Er nurse: hey nocturnal pa! er doc ordered a 5th liter of ns. Pt just completed it bp still 60/80. You want another liter?


Nocturnist: wait? What?! 5liters? I wasnt told about this. I cant accept this to the floor.. i was told vss!


Now pt becomes an icu admit ending with you to stabilize pt and placing pt on pressor. In my hospital setting with closed icu now I have to call up icu doc and consult with him.

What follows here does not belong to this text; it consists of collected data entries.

Definition appendTerminal (intentSeq : N) (opId : string) (terminal : EffectTerminalState)
    (reason : option string) (causalRef : option N) : M EffectAppendResult :=
  _ ← reload;
  _ ← requireMachine intentSeq;
  landed ← append_payload opId (terminal_payload opId (Some intentSeq) terminal None reason causalRef);
  f ← gets w_fold;
  match laneClasses f !! ar_seq landed with
  | Some (lane_invalid _) => refuse "terminal-invalid"
  | _ => mret landed
  end.

Definition appendStandalone (terminal : EffectTerminalState) (opId logicalKey reason : string)
    : M EffectAppendResult :=
  _ ← reload;
  append_payload opId (terminal_payload opId None terminal (Some logicalKey) (Some reason) None).

Definition appendStandaloneRefusal : string → string → string → M EffectAppendResult :=
  appendStandalone refused.
Definition appendStandaloneQuarantine : string → string → string → M EffectAppendResult :=
  appendStandalone quarantined.

Definition appendProbe (intentSeq : N) (given_opId : option string) (probe : ProbeKind) (found : bool)
    (acceptanceClosed : option bool) : M EffectAppendResult :=
  _ ← reload;
  m ← requireMachine intentSeq;
  let used := Z.of_nat (length (m_probes m)) in
  _ ← unless (used <? b_lookups (i_budgets (m_decision m)))%Z "lookups-exhausted";
  let opId := default ("probe:" +:+ dec_of_N intentSeq +:+ ":"
                       +:+ dec_of_N (N.of_nat (length (m_probes m) + 1))) given_opId in
  append_payload opId
    (decision_payload "effect_probe" opId
       (("intentRef", seq_json intentSeq) :: ("probe", JStr (probe_text probe))
        :: ("found", JBool found) :: given "acceptanceClosed" JBool acceptanceClosed)).

Definition appendReconciliationComplete (opId : string) (epochRef : N) (swept : Z)
    : M EffectAppendResult :=
  _ ← reload;
  append_payload opId
    (decision_payload "effect_reconciliation_complete" opId
       [("epochRef", seq_json epochRef); ("swept", JNum swept)]).
End Writer.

Yes er pas are expected to see 20+ pts a shift plus procedures but when admitting you have look at past records, order labs, talk to consultants, order new tests, get surgical clerences, discharge back to nursing homes ( which is always a night mare gettting the facilities to accept pts back), deal with combative sundowning pts, bp checks, electrolyte replacing, etc. ER does the same but we dont have the luxury and passing the pt on to be taken of by aanother provider for further tx. We are that other provider. Cross coverages can slow you down ranging from ordering a sleep aid all the way up to "hey nocturnal pa sooo just an fyi pt in rm 123 is now having profuse rectal bleeding and hypotenssive 70/50.hx of varices. Please advise. " Now youre stopping to see the rectal bleeding pt and not admitting, calling GI doc in the middle of the nights throwing buckets of prbc and fluids into the pt. I dont care what others will say there is no way you will be able to give appropriate attention and medical care to acutely sick pts if your expected to see such a high amount. This isnt 16-34 urti, sinus infections or ankle sprains mixed in with acutely sick pts.. This is 16-34 admits of deconpensated chf, hip fx, chest pains, a.fib with rvr, sepsis, pna, copd exas, gi bleed,dka, liver failure,drug overdoses, resp failure, cardiac arrest, etc. I know er staff see this on daily but as hospitalist you're responsible but taking care of the pts once they leave the ed.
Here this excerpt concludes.